━━ Data supplied

Lemma end_run w b l0 pre post s :
  editing w b l0 (pre, post) s -> can_walk w (pre, post) = true ->
  exists s', walk_end (length post) s = (Ok tt, s')
    /\ editing w b l0 (pre ++ post, []) s' /\ rest s' = rest s.
Proof.
  intros He Hw. pose proof He as [Hh Hs Hch]. pose proof (shows_len _ _ _ _ Hs) as Hl0.
  destruct (h_range _ _ _ Hh) as [Hw0 Hw1]. pose proof (h_short _ _ _ Hh) as Hsh.
  destruct (sh_room _ _ _ _ Hs) as [Hb Hroom]. pose proof (d_pos _ _ _ _ (sh_view _ _ _ _ Hs)) as Hp.
  pose proof (h_e _ _ _ Hh) as Hie. rewrite line_length in *. cbn [fst snd view] in *. unfold INPUT_BUF in *.
  assert (line (pre ++ post, []) = line (pre, post)) as El by (unfold line; cbn; by rewrite app_nil_r).
  assert (post = [] \/ w + Z.of_nat (length pre + length post) <= 128) as [->|Hwalk].
  { unfold can_walk in Hw. cbn [snd] in Hw. rewrite line_length in Hw. destruct post; [by left|right].
    by apply Z.leb_le in Hw. }
  { exists s. split; [done|]. rewrite app_nil_r. done. }
  assert (Forall plain post) as Hpl.
  { apply plains in Hch. unfold line in Hch. apply Forall_app in Hch. apply Hch. }
  destruct (walk_end_view post s) as (s' & E & K & C & V); [apply Hs|done|lia|lia|unfold INPUT_BUF; lia| | |].
  { rewrite (h_r _ _ _ Hh), (h_size _ _ _ Hh), line_length, Hie. cbn [fst snd]. rewrite u32_id; lia. }
  { intros k Hk. rewrite Hie, <- Z.add_assoc, <- Nat2Z.inj_add.
    rewrite (h_text _ _ _ Hh) by (rewrite line_length; cbn [fst snd]; lia).
    unfold line. cbn [fst snd]. rewrite app_nth2 by lia. f_equal. lia. }
  exists s'. split; [done|]. eapply editing_intro; [|exact K| |by rewrite El].
  - rewrite Hie. replace (w + Z.of_nat (length pre) + Z.of_nat (length post)) with (w + Z.of_nat (length (pre ++ post)))
      by (rewrite length_app; lia).
    eapply holds_move; [done|]. by rewrite app_nil_r.
  - constructor; [done| |rewrite El, line_length; cbn [fst snd]; lia].
    rewrite V. eapply displays_print; [apply Hs|done|done|done|lia].
Qed.

Lemma clear_run w b l0 z s :
  editing w b l0 z s ->
  exists s', clear_line s = (Ok tt, s') /\ editing w b l0 ([], []) s' /\ rest s' = rest s.
Proof.
  destruct z as [pre post]. intros [Hh Hs Hch].
  destruct (h_range _ _ _ Hh) as [Hw0 Hw1]. pose proof (h_short _ _ _ Hh) as Hsh.
  destruct (sh_room _ _ _ _ Hs) as [Hb Hroom]. rewrite line_length in *. cbn [fst snd] in *. unfold INPUT_BUF in *.
  set (sp := replicate (length post) 32).
  destruct (shows_print b l0 pre post sp s Hs) as (s1 & E1 & K1 & S1).
  { apply Forall_replicate. done. } { unfold sp. by rewrite length_replicate. }
  { unfold sp. rewrite length_replicate. lia. }
  destruct (shows_erase b l0 [] (pre ++ sp) s1 S1) as (s2 & E2 & K2 & S2).
  assert (length (pre ++ sp) = length pre + length post)%nat as El by (unfold sp; by rewrite length_app, length_replicate).
  set (i' := set_isize 0 (set_ie (iw (inp s)) (inp s))).
  exists (set_inp i' s2). split.
  - unfold clear_line. rewrite (bind_ok get_inp _ s s (inp s) eq_refl).
    replace (u32 (iw (inp s) + isize (inp s) - ie (inp s))) with (Z.of_nat (length post)).
    2: { rewrite (h_w _ _ _ Hh), (h_size _ _ _ Hh), (h_e _ _ _ Hh), line_length. cbn [fst snd].
         rewrite u32_id; lia. }
    rewrite (h_size _ _ _ Hh), line_length. cbn [fst snd]. rewrite !for_uint_run by lia.
    rewrite (bind_ok _ _ s s1 tt) by (by rewrite for_up_const).
    rewrite (bind_ok _ _ s1 s2 tt) by (by rewrite for_up_const, <- El).
    unfold upd_inp, bind, modify.
    replace (inp s2) with (inp s) by (by rewrite (keeps_inp _ _ K2), (keeps_inp _ _ K1)).
    by destruct s2.
  - apply (editing_intro _ _ _ _ i'); [| |by apply shows_set_inp|by constructor].
    + destruct Hh as [Hlen Hr Hw He Hsz Hsh' Hwr Ht].
      constructor; unfold i'; cbn; [done|done|done|lia|done|done|done|intros; lia].
    + apply (keeps_set_inp (inp s)). replace (set_inp (inp s) s) with s by by destruct s. by eapply keeps_trans.
Qed.

(** After Enter: the line and its end are there to be read. *)
Record committed (w : Z) (l : list Z) s : Prop := {
  cm_print : can_print s;
  cm_len : length (buf (inp s)) = 128%nat;
  cm_r : ir (inp s) = w;
  cm_w : iw (inp s) = w + Z.of_nat (length l);
  cm_e : ie (inp s) = w + Z.of_nat (length l);
  cm_size : isize (inp s) = 0;
  cm_range : 0 <= w /\ w + Z.of_nat (length l) < 2 ^ 32;
  cm_text : forall k, (k < length l)%nat -> bufget (inp s) (w + Z.of_nat k) = nth k l 0;
}.

Lemma enter_end_run w b l0 l s :
  editing w b l0 (l, []) s ->
  exists s', (append_char 10 ;;
     upd_inp (fun i => set_iw (ie i) i) ;;
     upd_inp (set_isize 0) ;;
     wakeup_input)%kernel s = (Ok tt, s')
   /\ committed w (l ++ [10]) s' /\ rest s' = rest (set_woken (woken s ++ [CInput]) s).
Proof.
  intros [[Hlen Hr Hw He Hsz Hsh Hwr Ht] Hs Hch]. unfold line in *. cbn [fst snd] in *. rewrite app_nil_r in *.
  unfold INPUT_BUF in *.
  set (i1 := appended 10 (inp s)).
  destruct (consputc_run 10 (set_inp i1 s)) as (s1 & E1 & K1 & C1 & _).
  { destruct (sh_print _ _ _ _ Hs). by destruct s. }
  pose proof (keeps_inp _ _ K1) as I1. replace (inp (set_inp i1 s)) with i1 in I1 by by destruct s.
  set (i2 := set_isize 0 (set_iw (ie i1) i1)).
  exists (set_woken (woken s1 ++ [CInput]) (set_inp i2 s1)). split.
  { rewrite (bind_ok _ _ s s1 tt) by (by rewrite append_char_eq).
    unfold wakeup_input, upd_inp, bind, modify. rewrite I1. by destruct s1. }
  assert (ie i1 = w + Z.of_nat (length (l ++ [10]))) as Hie.
  { unfold i1, appended. cbn. rewrite He, length_app. cbn [length]. rewrite u32_id; lia. }
  split.
  - constructor; [by destruct C1; destruct s1| | | | |by destruct s1| |]; try (rewrite length_app; cbn [length]; lia);
      replace (inp _) with i2 by by destruct s1.
    + cbn. rewrite length_insert. done.
    + done.
    + exact Hie.
    + exact Hie.
    + rewrite length_app. cbn [length]. intros k Hk.
      change (bufget i2 (w + Z.of_nat k)) with (bufget (bufput (ie (inp s)) 10 (inp s)) (w + Z.of_nat k)).
      rewrite bufget_put by (try done; unfold INPUT_BUF; lia). rewrite He.
      destruct (Z.eqb_spec (w + Z.of_nat k) (w + Z.of_nat (length l))).
      * replace k with (length l) by lia. by rewrite nth_middle.
      * rewrite Ht by lia. by rewrite app_nth1 by lia.
  - pose proof (keeps_rest _ _ K1) as R1. rewrite set_inp_rest in R1. unfold rest, dev in *. cbn.
    injection R1 as -> -> -> -> -> -> -> ->. done.
Qed.

Lemma enter_run w b l0 z c s :
  editing w b l0 z s -> c = 10 \/ c = 13 -> can_walk w z = true ->
  exists s', type_char c s = (Ok tt, s') /\ committed w (line z ++ [10]) s'
    /\ rest s' = rest (set_woken (woken s ++ [CInput]) s).
Proof.
  destruct z as [pre post]. intros He Hc Hw. pose proof (ed_holds _ _ _ _ _ He) as Hh.
  destruct (end_run _ _ _ _ _ _ He Hw) as (s1 & E1 & He1 & R1).
  destruct (enter_end_run _ _ _ _ _ He1) as (s2 & E2 & C2 & R2).
  exists s2. split; [|split; [done|]].
  2: { rewrite R2. unfold rest, dev in *. cbn.
       injection R1 as -> -> -> -> -> -> -> ->. done. }
  unfold type_char. rewrite (bind_ok get_inp _ s s (inp s) eq_refl), (holds_guard _ _ _ Hh).
  rewrite (proj2 (Z.eqb_neq c 0)) by lia. cbn [negb andb].
  replace (if c =? 13 then 10 else c) with 10 by (destruct Hc as [-> | ->]; done).
  change (10 =? 10) with true. cbn [orb].
  rewrite (holds_at_end _ _ _ _ Hh), (holds_tail _ _ _ Hh). cbn [snd]. rewrite Nat2Z.id, <- E2.
  assert ((if negb (match post with [] => true | _ => false end) then walk_end (length post) ;; append_char 10
           else append_char 10)%kernel s = append_char 10 s1) as E.
  { destruct post; cbn [negb]; [|by rewrite (bind_ok _ _ _ _ _ E1)].
    cbn [length walk_end] in E1. unfold get_inp in E1. mrun_in E1. by injection E1 as <-. }
  unfold bind at 1 6. rewrite E. destruct (append_char 10 s1) as [[[]| | | |] s3]; done.
Qed.

(** ** Sequences of keys *)

(** What the theorems ask of a key: room for a character in the buffer and on the
    screen, and that the walk of [}] to the end does not leave the array: its index
    is absolute, not reduced modulo [INPUT_BUF].  ^U, ^P and the keys that enter
    the line are not editing keys here. *)
Definition key_ok (w b c : Z) (z : zip) : bool :=
  if is_text c then (Z.of_nat (length (line z)) + 1 <? INPUT_BUF)
                    && (b + Z.of_nat (length (line z)) + 2 <? 24 * 80)
  else if c =? 125 then can_walk w z
  else is_erase c || (c =? CTRL 67) || (c =? 123) || (c =? 0).

Lemma key_run w b l0 z c s :
  editing w b l0 z s -> key_ok w b c z = true ->
  exists s', console_key c s = (Ok false, s') /\ editing w b l0 (edit c z) s' /\ rest s' = rest s.
Proof.
  destruct z as [pre post]. intros He Hk. pose proof (ed_holds _ _ _ _ _ He) as Hh. unfold key_ok in Hk.
  assert (forall (m : CM unit) z', (exists s', m s = (Ok tt, s') /\ editing w b l0 z' s' /\ rest s' = rest s) ->
    exists s', (m ;; ret false)%kernel s = (Ok false, s') /\ editing w b l0 z' s' /\ rest s' = rest s) as Hret.
  { intros m z' (s' & E & H). exists s'. by rewrite (bind_ok _ _ _ _ _ E). }
  destruct (is_text c) eqn:Ht.
  - apply andb_true_iff in Hk as [H1 H2]. apply Z.ltb_lt in H1, H2.
    destruct (is_text_plain c Ht) as [Hp Hb]. unfold is_text, is_enter in Ht.
    rewrite !andb_true_iff, !negb_true_iff, !orb_false_iff in Ht.
    destruct Ht as ((((((((_ & _) & Te) & ((T10 & T13) & T4)) & TP) & TU) & TC) & T1) & T2).
    unfold console_key, edit. fold (is_erase c). rewrite Te, TP, TU, TC, T1, T2.
    assert ((c =? 0) = false) as T0 by (apply Z.eqb_neq; unfold byte in Hb; lia). rewrite T0. apply Hret.
    destruct (insert_run w b l0 pre post c s He Hp Hb H1 H2) as (s' & E & He' & R). exists s'. split; [|done].
    unfold type_char. rewrite (bind_ok get_inp _ s s (inp s) eq_refl), T0, (holds_guard _ _ _ Hh), T13, T10, T4.
    cbn [negb andb orb]. rewrite (bind_ok _ _ _ _ _ E).
    rewrite (bind_ok get_inp _ s' s' (inp s') eq_refl), (h_size _ _ _ (ed_holds _ _ _ _ _ He')).
    pose proof (h_short _ _ _ (ed_holds _ _ _ _ _ He')). by rewrite (proj2 (Z.eqb_neq _ INPUT_BUF)) by lia.
  - destruct (Z.eqb_spec c 125) as [->|T2].
    { cbn. apply Hret. unfold cursor_end. rewrite (bind_ok get_inp _ s s (inp s) eq_refl), (holds_tail _ _ _ Hh), Nat2Z.id.
      by apply end_run. }
    unfold console_key, edit. fold (is_erase c). destruct (is_erase c) eqn:Te.
    { unfold is_erase in Te. rewrite orb_true_iff, !Z.eqb_eq in Te.
      rewrite (proj2 (Z.eqb_neq c (CTRL 80))), (proj2 (Z.eqb_neq c (CTRL 85))) by (unfold CTRL in *; lia).
      apply Hret. by apply erase_run. }
    cbn [orb] in Hk. destruct (Z.eqb_spec c (CTRL 67)) as [->|T3]; [by apply Hret, clear_run with (z := (pre, post))|].
    destruct (Z.eqb_spec c 123) as [->|T1].
    { cbn. apply Hret. unfold cursor_home.
      rewrite (bind_ok get_inp _ s s (inp s) eq_refl), (h_e _ _ _ Hh), (h_w _ _ _ Hh). cbn [fst].
      pose proof (h_short _ _ _ Hh). rewrite line_length in *. cbn [fst snd] in *. unfold INPUT_BUF in *.
      rewrite u32_id by lia. replace (w + Z.of_nat (length pre) - w) with (Z.of_nat (length pre)) by lia.
      rewrite Nat2Z.id. by apply home_run. }
    apply Z.eqb_eq in Hk as ->. cbn. apply Hret. exists s. done.
Qed.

━━━━

Exercise brief
Only an exact copy of the listing above, from its first line up to and including the line with "- rewrite Hie.", counts as the answer.

Solution to this exercise
Lemma end_run w b l0 pre post s :
  editing w b l0 (pre, post) s -> can_walk w (pre, post) = true ->
  exists s', walk_end (length post) s = (Ok tt, s')
    /\ editing w b l0 (pre ++ post, []) s' /\ rest s' = rest s.
Proof.
  intros He Hw. pose proof He as [Hh Hs Hch]. pose proof (shows_len _ _ _ _ Hs) as Hl0.
  destruct (h_range _ _ _ Hh) as [Hw0 Hw1]. pose proof (h_short _ _ _ Hh) as Hsh.
  destruct (sh_room _ _ _ _ Hs) as [Hb Hroom]. pose proof (d_pos _ _ _ _ (sh_view _ _ _ _ Hs)) as Hp.
  pose proof (h_e _ _ _ Hh) as Hie. rewrite line_length in *. cbn [fst snd view] in *. unfold INPUT_BUF in *.
  assert (line (pre ++ post, []) = line (pre, post)) as El by (unfold line; cbn; by rewrite app_nil_r).
  assert (post = [] \/ w + Z.of_nat (length pre + length post) <= 128) as [->|Hwalk].
  { unfold can_walk in Hw. cbn [snd] in Hw. rewrite line_length in Hw. destruct post; [by left|right].
    by apply Z.leb_le in Hw. }
  { exists s. split; [done|]. rewrite app_nil_r. done. }
  assert (Forall plain post) as Hpl.
  { apply plains in Hch. unfold line in Hch. apply Forall_app in Hch. apply Hch. }
  destruct (walk_end_view post s) as (s' & E & K & C & V); [apply Hs|done|lia|lia|unfold INPUT_BUF; lia| | |].
  { rewrite (h_r _ _ _ Hh), (h_size _ _ _ Hh), line_length, Hie. cbn [fst snd]. rewrite u32_id; lia. }
  { intros k Hk. rewrite Hie, <- Z.add_assoc, <- Nat2Z.inj_add.
    rewrite (h_text _ _ _ Hh) by (rewrite line_length; cbn [fst snd]; lia).
    unfold line. cbn [fst snd]. rewrite app_nth2 by lia. f_equal. lia. }
  exists s'. split; [done|]. eapply editing_intro; [|exact K| |by rewrite El].
  - rewrite Hie. replace (w + Z.of_nat (length pre) + Z.of_nat (length post)) with (w + Z.of_nat (length (pre ++ post)))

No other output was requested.